Personal information
- Born: January 25, 1968 (age 58) Hamburg, Germany

Chess career
- Country: Germany
- Title: Grandmaster (1989)
- FIDE rating: 2516 (July 2026)
- Peak rating: 2609 (January 1999)
- Peak ranking: No. 49 (January 1990)

= Matthias Wahls =

German chess grandmaster (born 1968)

Matthias Wahls (born January 25, 1968) is a German chess grandmaster and chess instructor.

==Career==
Wahls began his career through SK Union Eimsbuettel, a chess club in Hamburg. Beginning in 1985, he played for Hamburger SK in the first division, and became the German Youth Chess Champion. Wahls was recognized by FIDE as an International Master in 1988 and achieved the title of Grandmaster in 1989.
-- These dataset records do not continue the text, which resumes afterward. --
Lemma status_ledger ws gs sum :
  length gs = length ws ->
  (forall i w g, ws !! i = Some w -> gs !! i = Some g ->
     offered g = dequeued (st w) + Z.of_nat (length (q w)) + dropped (st w)) ->
  let s := fold_left add_worker ws sum in
  dequeued s + queue_depth s + dropped s =
  dequeued sum + queue_depth sum + dropped sum + zsum (map offered gs).
Proof.
  revert gs sum. induction ws as [|w ws IH]; intros [|g gs] sum Hl H; try done; cbn [fold_left map zsum fold_right].
  - lia.
  - rewrite (IH gs); [|simpl in Hl; lia|intros i; apply (H (S i))].
    rewrite (H 0%nat w g eq_refl eq_refl). cbn [add_worker dequeued queue_depth dropped]. fold (zsum (map offered gs)). lia.
Qed.

(** Bounds of the pool.  After any sequence of starts, posts, worker
    iterations and shutdowns, posting any job returns: the loop that makes
    room never looks at the front of an empty queue and ends.  Each queue is
    within the configured length and byte limits, its byte count is exactly
    the sum of its jobs' sizes, and [Status] loses no job: the jobs offered to
    running workers are those dequeued, queued or counted as dropped. *)
Theorem worker_pool_bounds p gs :
  rtc step (pool_init, []) (p, gs) ->
  (forall job, job_ok job -> returns (post job p)) /\
  Forall (fun w => queue_bytes (st w) = jsum (q w) /\ jsum (q w) <= max_queue_bytes_ p /\
    Z.of_nat (length (q w)) <= max_queue_len_ p /\
    max_depth_seen (st w) <= max_queue_len_ p /\ max_bytes_seen (st w) <= max_queue_bytes_ p) (workers_ p) /\
  zsum (map offered gs) =
    dequeued (Status p) + queue_depth (Status p) + dropped (Status p).
Proof.
  intros Hr. pose proof (pool_reachable_inv _ Hr) as HI. split; [|split].
  - intros job Hj. destruct (post_total p gs job HI Hj) as (c & p' & -> & _). apply returns_ret.
  - destruct HI as [_ _ P3 _ P5]. cbn [fst snd] in *. apply Forall_lookup. intros i w Hw.
    destruct (lookup_lt_is_Some_2 gs i) as [g Hg]; [rewrite P3; by eapply lookup_lt_Some|].
    destruct (P5 i w g Hw Hg). repeat split; try done; lia.
  - destruct HI as [_ _ P3 _ P5]. cbn [fst snd] in *. unfold Status. erewrite status_ledger; [|exact P3|].
    + cbn [dequeued queue_depth dropped]. lia.
    + intros i w g Hw Hg. by destruct (P5 i w g Hw Hg).
Qed.

(** Ownership and order.  Every job a worker accepted has a key of that
    worker's shard, so one worker owns each key; what it has handled, followed
    by what is queued, is a subsequence of what it accepted, in order; under
    [DropTail] nothing accepted is lost, in order, unless [shutdown(false)]
    discarded it; the counters count exactly these jobs. *)
Theorem worker_pool_fifo p gs i w g :
  rtc step (pool_init, []) (p, gs) -> workers_ p !! i = Some w -> gs !! i = Some g ->
  Forall (fun job => pool_shard p (key job) = i) (accepted g) /\
  handled g ++ q w `sublist_of` accepted g /\
  (drop_policy_ p = DropTail -> running w = true \/ draining w = true -> handled g ++ q w = accepted g) /\
  enqueued (st w) = Z.of_nat (length (accepted g)) /\ dequeued (st w) = Z.of_nat (length (handled g)).
Proof.
  intros Hr Hw Hg. destruct (pool_reachable_inv _ Hr) as [_ _ _ _ P5]. cbn [fst snd] in *.
  by destruct (P5 i w g Hw Hg).
Qed.
End Pool.

(** ** Witnesses *)

Definition ex_job (k n : Z) : @WorkJob unit := mkJob k 0 WRtp n tt.
Definition ex_pool0 : @Pool unit := (start 2 true 2 DropHead 100 true pool_init).2.

(** Three jobs of one key on a queue of two: the first is evicted. *)
Definition ex_posts : list (@WorkJob unit) := [ex_job 5 40; ex_job 5 30; ex_job 5 20].

Definition ex_after (p : @Pool unit) (job : @WorkJob unit) : @Pool unit :=
  match post job p with Ret (_, p') => p' | _ => p end.
Definition ex_pool : @Pool unit := fold_left ex_after ex_posts ex_pool0.
Definition ex_ghost : @Ghost unit := mkGhost 3 ex_posts [].
Definition ex_ghosts : list (@Ghost unit) := <[pool_shard ex_pool0 5 := ex_ghost]> [ghost_init; ghost_init].

Lemma ex_pool_run : rtc step (pool_init, []) (ex_pool, ex_ghosts).
Proof.
  eapply rtc_l; [apply (step_start 2 true 2 DropHead 100 true); [done|lia|lia|by compute]|].
  vm_compute (_, _) at 1.
  eapply rtc_l; [eapply (step_post (ex_job 5 40)); [by compute|vm_compute; reflexivity..]|].
  eapply rtc_l; [eapply (step_post (ex_job 5 30)); [by compute|vm_compute; reflexivity..]|].
  eapply rtc_l; [eapply (step_post (ex_job 5 20)); [by compute|vm_compute; reflexivity..]|].
  match goal with |- rtc _ ?a ?b => replace b with a; [apply rtc_refl|vm_compute; reflexivity] end.
Qed.

Lemma worker_pool_bounds_witness :
  dropped (Status ex_pool) = 1 /\ queue_bytes (Status ex_pool) = 50 /\
  zsum (map offered ex_ghosts) = 3 /\ returns (post (ex_job 7 100) ex_pool).
Proof.
  split; [vm_compute; reflexivity|]. split; [vm_compute; reflexivity|].
  split; [vm_compute; reflexivity|].
  apply (worker_pool_bounds ex_pool ex_ghosts ex_pool_run). by compute.
Defined.

Definition ex_worker : @Worker unit :=
  Eval vm_compute in match workers_ ex_pool !! pool_shard ex_pool0 5 with Some w => w | None => new_worker end.

Lemma worker_pool_fifo_witness :
  q ex_worker = [ex_job 5 30; ex_job 5 20] /\ handled ex_ghost ++ q ex_worker `sublist_of` accepted ex_ghost.
Proof.
  split; [reflexivity|].
  apply (worker_pool_fifo ex_pool ex_ghosts (pool_shard ex_pool0 5) ex_worker ex_ghost ex_pool_run);
    vm_compute; reflexivity.
Defined.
Wahls represented Germany in the 1990 and 1992 Chess Olympiads and went on to win the 1996 and 1997 German Chess Championships. In 1998, Wahls qualified for the FIDE World Chess Championship held a year later in Las Vegas. He defeated Altin Cela of Albania by 1½ – ½ but was defeated in the second round by Ukrainian Vassily Ivanchuk scoring 0 – 2.

In the latter 1990s, Wahls began conducting seminars, focusing primarily on openings. He also published a book titled "The Modern Scandinavian: Themes, Structures & Plans in an Increasingly Popular Chess Opening" in 1997 and created a course on the Scandinavian Defense opening.

Wahls' score In the Elo system of rating relative skill remained unchanged from July of 2006 through October, 2022, as he played no Elo-eligible matches. He has since dropped to 2533.